La forense. Marisa Grinstein

... ... ... Qué decir... ... ...

Y ... ... ...... ... ...... ... ...... ... ...... ... ...... ... ...... ... ...... ... ...... ... ...... ... ...... ... ...... ... ...

Esta novela tenía todos los elementos para ser una gran novela: una mujer de más de 40, agobiada por pérdidas laborales, inmersa en tareas de cuidado (su padre, su hija, sus pacientes), el mundo de las "mucamas", el de las mujeres con trastornos psiquiátricos, el de la marginalidad, los abusos; se cuela el espiritismo, las adivinas (o algo así) que a priori no me interesan pero en el conjunto podría aportar. Vamos, un combo súper interesante. Más si viene de la autora de Mujeres asesinas, una serie pionera en indagar por qué las mujeres matan.
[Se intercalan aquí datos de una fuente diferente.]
(* ===== verification/StartupSpec.v ===== *)
(** What start-up promises to what it starts ([main.rs]). *)

From stdpp Require Import gmap.
From S2P Require Import Prelude Bytes Ns Supervisor Http Trust Server Config ConfigSpec Startup.

(** ** What has been done when start-up goes on *)

Lemma boot_inr {A B} (m : Boot A) (k : A -> Boot B) l y :
  (x ← m; k x) = (l, inr y) <->
  exists l1 x l2, m = (l1, inr x) /\ k x = (l2, inr y) /\ l = l1 ++ l2.
Proof.
  unfold mbind, boot_bind. destruct m as [l1 [e|x]]; [naive_solver|].
  destruct (k x) as [l2 r] eqn:E. split; [intros [= <- ->]; eauto 10|].
  intros (? & ? & ? & [= <- <-] & E' & ->). rewrite E in E'. by injection E' as -> ->.
Qed.

Lemma ret_boot {A} (x y : A) l : (mret x : Boot A) = (l, inr y) <-> l = [] /\ x = y.
Proof. unfold mret, boot_ret. naive_solver. Qed.
Lemma act_boot a l u : act a = (l, inr u) <-> l = [a].
Proof. unfold act. destruct u. naive_solver. Qed.
Lemma check_that_boot b e l u : check_that b e = (l, inr u) <-> l = [] /\ b = true.
Proof. unfold check_that, refuse, mret, boot_ret. destruct b, u; naive_solver. Qed.
Lemma act_if_boot b a l u : act_if b a = (l, inr u) <-> l = if b then [a] else [].
Proof. unfold act_if, act, mret, boot_ret. destruct b, u; naive_solver. Qed.
Lemma checked_by_boot {A} (r : Result A) l x : checked_by r = (l, inr x) <-> l = [] /\ r = inr x.
Proof. unfold checked_by, refuse, mret, boot_ret. destruct r; naive_solver. Qed.
Lemma when_given_boot {A} (o : option A) f l u :
  when_given o f = (l, inr u) <-> match o with Some x => f x = (l, inr ()) | None => l = [] end.
Proof. unfold when_given, mret, boot_ret. destruct o, u; naive_solver. Qed.

(** Turn every step of start-up that went on into what it did and what it checked. *)
Ltac boot_inv :=
  repeat match goal with
  | H : mbind _ _ = (_, inr _) |- _ => apply boot_inr in H; destruct H as (? & ? & ? & ? & H & ?)
  | H : act _ = (_, inr _) |- _ => apply act_boot in H
  | H : act_if _ _ = (_, inr _) |- _ => apply act_if_boot in H
  | H : check_that _ _ = (_, inr _) |- _ => apply check_that_boot in H; destruct H as [? H]
  | H : checked_by _ = (_, inr _) |- _ => apply checked_by_boot in H; destruct H as [? H]
  | H : when_given _ _ = (_, inr _) |- _ => rewrite when_given_boot in H
  | H : mret _ = (_, inr _) |- _ => apply (proj1 (ret_boot _ _ _)) in H; destruct H as [? ?]
  | x : unit |- _ => destruct x
  end.

Section Startup.
Context `{Host}.

(** ** The settings start-up goes by *)

(** However the server was configured, a queue with workers has slots. *)
Lemma configured_queue a l r : configured a = (l, inr r) -> 0 < queue_workers r -> 0 < queue_slots r.
Proof.
  unfold configured. destruct (a_config a) as [path|]; intros Hc Hw.
  - boot_inv. apply resolve_inr in Hc as (k & A & ->). revert Hw.
    unfold assemble. cbn [queue_workers queue_slots].
    destruct (bool_decide (is_Some (q_script _))); [|lia]. intros Hw.
    by apply (check_queue_inr _ (ac_queue _ _ _ A) (ac_scripts _ _ _ A)).
  - unfold resolve_cli in Hc. boot_inv. subst. revert Hw.
    unfold assemble, cli_file. cbn [queue_workers queue_slots queue q_script q_slots q_workers].
    destruct (a_queue_script a); [|rewrite bool_decide_eq_false_2 by (by intros [? ?]); lia]. intros _.
    boot_inv. lia.
Qed.

Lemma configured_silent a l r : configured a = (l, inr r) -> l = [].
Proof.
  unfold configured. destruct (a_config a) as [path|]; intros Hc.
  - destruct (load path); [|boot_inv; done]. boot_inv. by subst.
  - unfold resolve_cli, resolve_root in Hc. boot_inv. subst.
    destruct (a_worker_script a), (a_tls_cert a), (a_queue_script a), (a_scheduler_script a), (a_app_id a);
      boot_inv; by subst.
Qed.

(** ** What is done before the listener is bound *)

(** The regions a configuration relies on, each by the action that maps it. *)
Definition mapped (r : Resolved) (l : list Action) : Prop :=
  (0 < cache_slots r \/ 0 < cache_large_slots r -> InitCache (Z.max (cache_slots r) 1) (cache_large_slots r) ∈ l) /\
  (0 < response_cache_slots r -> InitResponses (response_cache_slots r) ∈ l) /\
  (r_broadcast r = true \/ c_pusher (config r) = true -> InitBroadcast ∈ l) /\
  (ratelimits (config r) <> [] -> InitLimits 4096 ∈ l) /\
  (0 < queue_slots r -> l2_enabled = false -> InitQueue (queue_slots r) (queue_persist r) ∈ l) /\
  (verify r = true -> InitVerify (verify_requests r) (verify_timeout r) ∈ l).

Definition binds (x : Action) : Prop := match x with Bind _ => True | _ => False end.

Lemma act_if_mem b a l : act_if b a = (l, inr ()) -> b = true -> a ∈ l.
Proof. intros ->%act_if_boot ->. by apply list_elem_of_singleton. Qed.

(** Steps of start-up whose actions bind nothing. *)
Definition quiet {A} (m : Boot A) : Prop := Forall (fun x => ~ binds x) m.1.

Lemma quiet_bind {A B} (m : Boot A) (k : A -> Boot B) : quiet m -> (forall x, quiet (k x)) -> quiet (x ← m; k x).
Proof.
  unfold quiet, mbind, boot_bind. destruct m as [l [e|x]]; [done|]. intros Hm Hk. specialize (Hk x).
  destruct (k x) as [l' r]. by apply Forall_app.
Qed.
Lemma quiet_ret {A} (x : A) : quiet (mret x).
Proof. constructor. Qed.
Lemma quiet_refuse {A} e : quiet (refuse e : Boot A).
Proof. constructor. Qed.
Lemma quiet_check b e : quiet (check_that b e).
Proof. unfold check_that. destruct b; constructor. Qed.
Lemma quiet_act a : ~ binds a -> quiet (act a).
Proof. intros Ha. by repeat constructor. Qed.
Lemma quiet_act_if b a : ~ binds a -> quiet (act_if b a).
Proof. intros Ha. unfold act_if. destruct b; [by apply quiet_act|constructor]. Qed.
Lemma quiet_given {A} (o : option A) f : (forall x, quiet (f x)) -> quiet (when_given o f).
Proof. intros Hf. destruct o; [apply Hf|constructor]. Qed.
Lemma quiet_checked {A} (r : Result A) : quiet (checked_by r).
Proof. destruct r; constructor. Qed.
Create HintDb quiet.
#[local] Hint Resolve quiet_bind quiet_ret quiet_refuse quiet_check quiet_act quiet_act_if quiet_given
  quiet_checked : quiet.
Ltac quietly := repeat first [progress intros|case_match|progress (eauto with quiet)|
  apply quiet_bind|apply quiet_given|apply quiet_act_if|apply quiet_act|intros []].

Lemma app_base_quiet (r : Resolved) : quiet (when_given (app_base r) (fun b => act (SetEnv (lit "ASKR_APP_BASE") b))).
Proof. quietly. Qed.
Lemma store_quiet g : quiet (act (Store g)).
Proof. apply quiet_act. by intros []. Qed.
Lemma names_quiet : quiet (act NameApps).
Proof. apply quiet_act. by intros []. Qed.
Lemma map_regions_quiet r : quiet (map_regions r).
Proof. unfold map_regions. quietly. Qed.
Lemma certificates_quiet s c : quiet (certificates s c).
Proof. unfold certificates. quietly. Qed.
Lemma redirect_front_quiet a c : quiet (redirect_front a c).
Proof. unfold redirect_front. quietly. Qed.
Lemma configured_quiet a : quiet (configured a).
Proof. unfold configured, resolve_cli, resolve_root. quietly. Qed.

Lemma map_regions_did r l : map_regions r = (l, inr ()) -> mapped r l.
Proof.
  unfold map_regions. cbv zeta. intros Hm.
  repeat (apply boot_inr in Hm; destruct Hm as (? & [] & ? & ? & Hm & ->)).
  repeat split; intros Hc; try intros Hl2; repeat rewrite elem_of_app.
  - left. eapply act_if_mem; [done|]. destruct Hc as [Hc|Hc]; apply Z.ltb_lt in Hc; rewrite Hc; [done|].
    apply orb_true_r.
  - right. left. apply Z.ltb_lt in Hc. rewrite Hc in H1. boot_inv. subst. set_solver.
  - right. right. left. eapply act_if_mem; [done|]. destruct Hc as [->| ->]; [done|apply orb_true_r].
  - right. right. right. left. eapply act_if_mem; [done|]. by apply bool_decide_eq_true.
  - right. right. right. right. left. eapply act_if_mem; [done|]. apply Z.ltb_lt in Hc. cbn [QUEUE_CAP globals].
    by rewrite Hc, Hl2.
  - do 7 right. by eapply act_if_mem.
Qed.

Lemma gate_admin_did r l :
  gate_admin r = (l, inr ()) ->
  forall addr, admin_listen r = Some addr ->
  is_loopback (sock_ip addr) = true \/ exists t, env_var (lit "ASKR_ADMIN_TOKEN") = Some t /\ t <> [].
Proof.
  unfold gate_admin. intros Hg addr Ha. rewrite when_given_boot, Ha in Hg. boot_inv.
  apply orb_true_iff in Hg as [?|Hg%bool_decide_eq_true]; [by left|right].
  destruct (env_var _) as [t|]; cbn in Hg; [|by destruct Hg]. exists t. split; [done|].
  by case_bool_decide; [destruct Hg|].
Qed.

Lemma certificates_did s c l c' :
  certificates s c = (l, inr c') ->
  listen c' = listen c /\ sandbox_required c' = sandbox_required c /\ sandbox_write c' = sandbox_write c /\
  c_pusher c' = c_pusher c /\ ratelimits c' = ratelimits c /\
  (as_on s = true ->
   https c' = true /\ c_tls_cert c' = Some (cert_path (as_dir s)) /\ c_tls_key c' = Some (key_path (as_dir s)) /\
   c_tls_self_signed c' = false /\ (needs_renewal (as_dir s) = false \/ obtain_blocking (acme_config s) = true)).
Proof.
  unfold certificates. destruct (as_on s); intros Hc.
  - destruct (needs_renewal (as_dir s)) eqn:En; boot_inv; subst; do 5 (split; [done|]); intros _;
      do 4 (split; [done|]); [by right|by left].
  - boot_inv. subst. by do 5 (split; [done|]).
Qed.

(** What a shape of the process is fit for. *)
Definition fit (r : Resolved) (c : Config) (s : Shape) : Prop :=
  match s with
  | RunCow wmin wmax => worker_script c <> None /\ 1 <= wmin <= wmax /\ wmax <= Z.of_nat MAX_WORKERS
  | RunWorker => workers r <= 1 /\ admin_listen r = None
  | Supervise conf _ =>
      (1 <= web conf)%nat /\ (queue_min conf <= queue_max conf)%nat /\
      ((0 < queue_min conf)%nat -> queue_enabled conf = true /\ 0 < queue_slots r)
  end.

Lemma shape_did a r c l s :
  (0 < queue_workers r -> 0 < queue_slots r) -> shape a r c = (l, inr s) -> l = [] /\ fit r c s.
Proof.
  intros Hq. unfold shape. destruct (a_cow a); intros Hs.
  - boot_inv. subst. split; [done|]. cbn [fit]. apply bool_decide_eq_true in H0 as [p ->].
    split; [done|]. unfold clamp, MAX_WORKERS. lia.
  - destruct (need_supervisor a r c) eqn:En; boot_inv; subst; (split; [done|]).
    + cbn [fit supervisor_conf web queue_min queue_max queue_enabled sidecars_of sc_queue sc_queue_max].
      split; [lia|]. split; [lia|]. intros Hw. assert (0 < queue_slots r) as Hs by (apply Hq; lia).
      apply Z.ltb_lt in Hs as Hs'. by rewrite Hs', orb_true_r.
    + unfold need_supervisor in En. rewrite !orb_false_iff in En. cbn.
      destruct En as [[[[[? _] _] Ha] _] _]. zbool. split; [lia|].
      destruct (admin_listen r); [|done]. exfalso. apply Ha. eauto.
Qed.

Lemma quiet_did {A} (m : Boot A) l x : quiet m -> m = (l, x) -> Forall (fun y => ~ binds y) l.
Proof. by intros Hm ->. Qed.

Lemma mapped_mono r l l' : mapped r l -> l ⊆ l' -> mapped r l'.
Proof. unfold mapped. intros (? & ? & ? & ? & ? & ?) Hl. repeat split; intros; apply Hl; auto. Qed.

(** C22.  A server that comes up is what its configuration says.  Every region the configuration relies
    on is mapped before the listener is bound, and so before any worker; nothing is bound before
    all is checked.  An admin plane off the loopback has a token; a sandbox that is required has
    its paths; with ACME there is a certificate and HTTPS.  The master that takes over has a slot
    for a web worker, and its queue's workers have a queue. *)
Theorem served_as_configured a l c s :
  serve a = (l, inr (c, s)) ->
  exists r before,
    (configured a).2 = inr r /\
    l = before ++ [Bind (listen c)] /\ Forall (fun x => ~ binds x) before /\ bind_listener (listen c) = true /\
    mapped r before /\
    (forall addr, admin_listen r = Some addr ->
       is_loopback (sock_ip addr) = true \/ exists t, env_var (lit "ASKR_ADMIN_TOKEN") = Some t /\ t <> []) /\
    (sandbox_required c = true -> sandbox_write c <> []) /\
    (r_acme r = true -> https c = true /\ c_tls_cert c <> None /\ c_tls_key c <> None) /\
    fit r c s.
Proof.
  unfold serve. intros Hs. apply boot_inr in Hs as (l0 & r & ? & Hc & Hs & ->).
  pose proof (configured_silent _ _ _ Hc) as ->. pose proof (configured_queue _ _ _ Hc) as Hq.
  do 10 (apply boot_inr in Hs; destruct Hs as (? & ? & ? & ? & Hs & ->)).
  apply boot_inr in Hs as (? & s' & ? & Hshape & Hs & ->).
  apply (proj1 (ret_boot _ _ _)) in Hs as [-> [= -> ->]].
  apply shape_did in Hshape as [-> Hfit]; [|done].
  repeat match goal with x : unit |- _ => destruct x end.
  pose proof (quiet_did _ _ _ (app_base_quiet r) H0) as Q0.
  pose proof (quiet_did _ _ _ (map_regions_quiet r) H3) as Q1.
  pose proof (quiet_did _ _ _ (certificates_quiet _ _) H4) as Q2.
  pose proof (quiet_did _ _ _ (quiet_given _ _ (fun b => quiet_check _ _)) H5) as Q3.
  pose proof (quiet_did _ _ _ (redirect_front_quiet a c) H7) as Q4.
  apply map_regions_did in H3. apply certificates_did in H4 as (_ & _ & _ & _ & _ & Hacme).
  pose proof (gate_admin_did _ _ H5) as Hadm.
  apply act_boot in H1 as ->, H2 as ->, H8 as ->. apply check_that_boot in H9 as [-> Hbind].
  apply check_that_boot in H6 as [-> Hsb].
  exists r, (x0 ++ [Store (globals r)] ++ [NameApps] ++ x4 ++ x6 ++ x8 ++ x12).
  split; [by rewrite Hc|]. split; [by rewrite !app_nil_r, <- !app_assoc|].
  split. { rewrite !Forall_app. repeat split; try done; repeat constructor; auto. }
  split; [done|]. split; [eapply mapped_mono; [done|]; set_solver|]. split; [done|].
  split. { intros Hr E. by rewrite Hr, bool_decide_eq_true_2 in Hsb. }
  split; [|done]. intros Ha. destruct (Hacme Ha) as (? & -> & -> & _). done.
Qed.

Lemma boot_inl {A B} (m : Boot A) (k : A -> Boot B) l e :
  (x ← m; k x) = (l, inl e) ->
  m = (l, inl e) \/ exists l1 x l2, m = (l1, inr x) /\ k x = (l2, inl e) /\ l = l1 ++ l2.
Proof.
  unfold mbind, boot_bind. destruct m as [l1 [e1|x]]; [naive_solver|].
  destruct (k x) as [l2 r] eqn:E. intros [= <- ->]. right. eauto 10.
Qed.

(** A step that refuses has bound nothing, or a later one refuses. *)
Lemma quiet_refused {A B} (m : Boot A) (k : A -> Boot B) l e (P : Prop) :
  quiet m -> (x ← m; k x) = (l, inl e) ->
  (forall x l', k x = (l', inl e) -> Forall (fun y => ~ binds y) l' \/ P) -> Forall (fun y => ~ binds y) l \/ P.
Proof.
  intros Hm [E|(l1 & x & l2 & E1 & E2 & ->)]%boot_inl Hk.
  - left. by eapply quiet_did.
  - destruct (Hk _ _ E2) as [?|?]; [left|by right]. apply Forall_app. split; [|done]. by eapply quiet_did.
Qed.

(** Whatever is wrong with the configuration, the admin plane, the sandbox, the redirect or the
    certificate is refused before the server's port is bound. *)
Theorem refused_unbound a l e :
  serve a = (l, inl e) ->
  Forall (fun x => ~ binds x) l \/ (exists addr, e = CannotBind addr) \/ e = CowWithoutScript.
Proof.
  unfold serve. intros Hs.
  refine (quiet_refused _ _ _ _ _ (configured_quiet a) Hs _). clear Hs. intros r l1 Hs.
  refine (quiet_refused _ _ _ _ _ (app_base_quiet r) Hs _). clear Hs. intros _ l2 Hs.
  refine (quiet_refused _ _ _ _ _ (store_quiet _) Hs _). clear Hs. intros _ l3 Hs.
  refine (quiet_refused _ _ _ _ _ names_quiet Hs _). clear Hs. intros _ l4 Hs.
  refine (quiet_refused _ _ _ _ _ (map_regions_quiet r) Hs _). clear Hs. intros _ l5 Hs.
  refine (quiet_refused _ _ _ _ _ (certificates_quiet _ _) Hs _). clear Hs. intros c l6 Hs.
  refine (quiet_refused _ _ _ _ _ (quiet_given _ _ (fun b => quiet_check _ _)) Hs _). clear Hs. intros _ l7 Hs.
  refine (quiet_refused _ _ _ _ _ (quiet_check _ _) Hs _). clear Hs. intros _ l8 Hs.
  refine (quiet_refused _ _ _ _ _ (redirect_front_quiet a c) Hs _). clear Hs. intros _ l9 Hs.
  apply boot_inl in Hs as [Hs|(? & ? & ? & _ & Hs & _)]; [done|]. right.
  apply boot_inl in Hs as [Hs|(? & ? & ? & _ & Hs & _)].
  { unfold check_that, refuse, mret, boot_ret in Hs. destruct (bind_listener _); [done|].
    injection Hs as _ <-. left. eauto. }
  apply boot_inl in Hs as [Hs|(? & ? & ? & _ & Hs & _)]; [|done]. right.
  unfold shape in Hs. destruct (a_cow a); [|by destruct (need_supervisor _ _ _)].
  apply boot_inl in Hs as [Hs|(? & ? & ? & _ & Hs & _)]; [|done].
  unfold check_that, refuse, mret, boot_ret in Hs. destruct (bool_decide _); [done|]. by injection Hs as _ <-.
Qed.
End Startup.
(* ===== verification/Sse.v ===== *)
(** Server-sent events ([server/sse.rs]): the hub of one worker, between the broadcast ring and its
    clients.

    A subscriber is a bounded channel: the hub holds the sending end, a client the other.  The
    [HashMap] of channels is an association list, in no particular order: no sender is in two
    entries, so that none of the operations depends on it. *)

From S2P Require Import Prelude Bytes Http Broadcast.

(** ** The hub *)

(** [mpsc::channel(128)]. *)
Definition CAPACITY : nat := 128.
Record Sub := mkSub {
  buf : list bytes;          (* sent and not yet received *)
  taken : list bytes;        (* received, oldest first *)
  open : bool }.             (* the client is there *)
#[global] Instance sub_eq_dec : EqDecision Sub.
Proof. solve_decision. Defined.

(** [SseHub]: the senders of each channel, by number; and every subscriber there has been. *)
Record Hub := mkHub { channels : list (bytes * list nat); subs : list Sub }.

Definition empty_hub : Hub := mkHub [] [].

Definition connected : bytes := lit ": connected" ++ [10; 10].
Definition ping_msg : bytes := lit ": ping" ++ [10; 10].

(** [try_send]: an error when the buffer is full or the client is gone. *)
Definition try_send (s : Sub) (data : bytes) : option Sub :=
  if open s && (length (buf s) <? CAPACITY)%nat then Some (mkSub (buf s ++ [data]) (taken s) (open s)) else None.

(** [entry(channel).or_default().push(tx)]. *)
Fixpoint push_sender (chan : bytes) (id : nat) (l : list (bytes * list nat)) : list (bytes * list nat) :=
  match l with
  | [] => [(chan, [id])]
  | (c, ids) :: l => if beq c chan then (c, ids ++ [id]) :: l else (c, ids) :: push_sender chan id l
  end.

Definition subscribe (h : Hub) (chan : bytes) : Hub :=
  mkHub (push_sender chan (length (subs h)) (channels h)) (subs h ++ [mkSub [connected] [] true]).

(** [retain(|tx| tx.try_send(data).is_ok())]. *)
Fixpoint retain (data : bytes) (ids : list nat) (ss : list Sub) : list nat * list Sub :=
  match ids with
  | [] => ([], ss)
  | id :: ids =>
      match ss !! id ≫= (fun s => try_send s data) with
      | Some s => let '(ids, ss) := retain data ids (<[id := s]> ss) in (id :: ids, ss)
      | None => retain data ids ss
      end
  end.

(** The entries [which] picks are sent [data], and go when nobody is left in them. *)
Fixpoint sweep (which : bytes -> bool) (data : bytes) (l : list (bytes * list nat)) (ss : list Sub)
    : list (bytes * list nat) * list Sub :=
  match l with
  | [] => ([], ss)
  | (c, ids) :: l =>
      if which c then
        let '(ids, ss) := retain data ids ss in
        let '(l, ss) := sweep which data l ss in
        (match ids with [] => l | _ => (c, ids) :: l end, ss)
      else let '(l, ss) := sweep which data l ss in ((c, ids) :: l, ss)
  end.

Definition swept (which : bytes -> bool) (data : bytes) (h : Hub) : Hub :=
  let '(l, ss) := sweep which data (channels h) (subs h) in mkHub l ss.

Definition deliver (h : Hub) (channel data : bytes) : Hub := swept (beq channel) data h.
Definition ping (h : Hub) : Hub := swept (fun _ => true) ping_msg h.
Definition close_all (h : Hub) : Hub := mkHub [] (subs h).

(** A client receives a frame ([poll_frame]), or goes. *)
Definition receive (h : Hub) (id : nat) : Hub :=
  mkHub (channels h) (alter (fun s => match buf s with
                                      | b :: bs => mkSub bs (taken s ++ [b]) (open s)
                                      | [] => s
                                      end) id (subs h)).
Definition leave (h : Hub) (id : nat) : Hub :=
  mkHub (channels h) (alter (fun s => mkSub [] (taken s) false) id (subs h)).

(** ** [GET /askr/events] *)

Inductive SseReply := Forbidden | TooLong | Streaming (id : nat).

Definition channel_of (query : option bytes) : bytes :=
  default (lit "default")
    (q ← query; head (omap (strip_prefix (lit "channel=")) (split_on 38 q))).

Definition privileged (channel : bytes) : bool :=
  starts_with channel (lit "private-") || starts_with channel (lit "presence-").

Definition sse_response (h : Hub) (query : option bytes) : SseReply * Hub :=
  let channel := channel_of query in
  if privileged channel then (Forbidden, h)
  else if (Z.of_nat (length channel) >? Z.of_nat CHAN_MAX) then (TooLong, h)
  else (Streaming (length (subs h)), subscribe h channel).

(** ** The task that tails the ring ([server/mod.rs]) *)

Definition frame (payload : bytes) : bytes := lit "data: " ++ from_utf8_lossy payload ++ [10; 10].

(** The events of one turn, in the ring's order. *)
Definition tail (h : Hub) (events : list (bytes * bytes)) : Hub :=
  foldl (fun h '(ch, payload) => deliver h (from_utf8_lossy ch) (frame payload)) h events.

(** ** What happens to a hub *)

Inductive Event :=
| ERequest (query : option bytes)
| EDeliver (channel data : bytes)
| EPing
| EClose
| EReceive (id : nat)
| ELeave (id : nat).

Definition on_event (h : Hub) (e : Event) : Hub :=
  match e with
  | ERequest q => (sse_response h q).2
  | EDeliver c d => deliver h c d
  | EPing => ping h
  | EClose => close_all h
  | EReceive id => receive h id
  | ELeave id => leave h id
  end.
Pero lo que me sucedió con esta novela es que avanzaba únicamente por las ganas (le puse muchas ganas) de que sucediera algo, de que algún tema cerrara, y  me quedé con muchos temas (que me interesan y que en una novela tienen mucho potencial) a la deriva.

Cuestión de gustos.




Marisa Grinstein. La forense. Sudamericana, 2017

Resumen de la editorial:
Antes de ir a dormir, María se pone su remera gastada que le llega a las rodillas y abre una lata de sardinas y una botella chica de cerveza. A pesar de cargar con unos pocos kilos de más está en forma, pero de la manera en la que puede estar en forma una mujer cercana a los cincuenta: con la piel que cede, el culo que va cayendo, una panza que no se arregla en el gimnasio y unas arrugas que se combinan con los últimos estertores del óvalo de la cara: la mandíbula ya no se marca sino que queda encubierta por mejillas descendentes que insinúan años de decepciones y amargura. Como psicóloga forense, ella decide si un detenido va a parar a la cárcel o al psiquiátrico, si tiene conciencia de sus actos o es inimputable. Pero acaba de ser sancionada con una licencia de un año, prorrogable en función de nuevos tests y análisis, a los que no podrá negarse. "Ya no puedo atender en el consultorio ni hacer peritajes. Y si abro bien los ojos, me doy cuenta de que ya no puedo levantarme un tipo ni tener hijos. Soy casi una abuela, pero sin pantuflas ni nietos ni marido ni jubilación. Soy como era cuando estudiaba en la facultad, pero con treinta años más. Hice miles de cosas, tengo una carrera, una casa y una hija adulta, pero sigo a la deriva." ¿Qué hacer con el tiempo libre, durante el retiro forzoso y angustiante, para aplacar la ansiedad que produce el pensar en la decadencia física, la enfermedad y la soledad? Nada mejor que ocuparse abriendo una agencia de servicio doméstico, y así darles un empleo a sus ex pacientes, mujeres con una educación precaria, que ya trabajan en el rubro o no trabajan en absoluto, o ejercen la prostitución o salen a robar. Ella tiene colegas y compañeros con el poder adquisitivo suficiente para contratarlas. Todo cierra.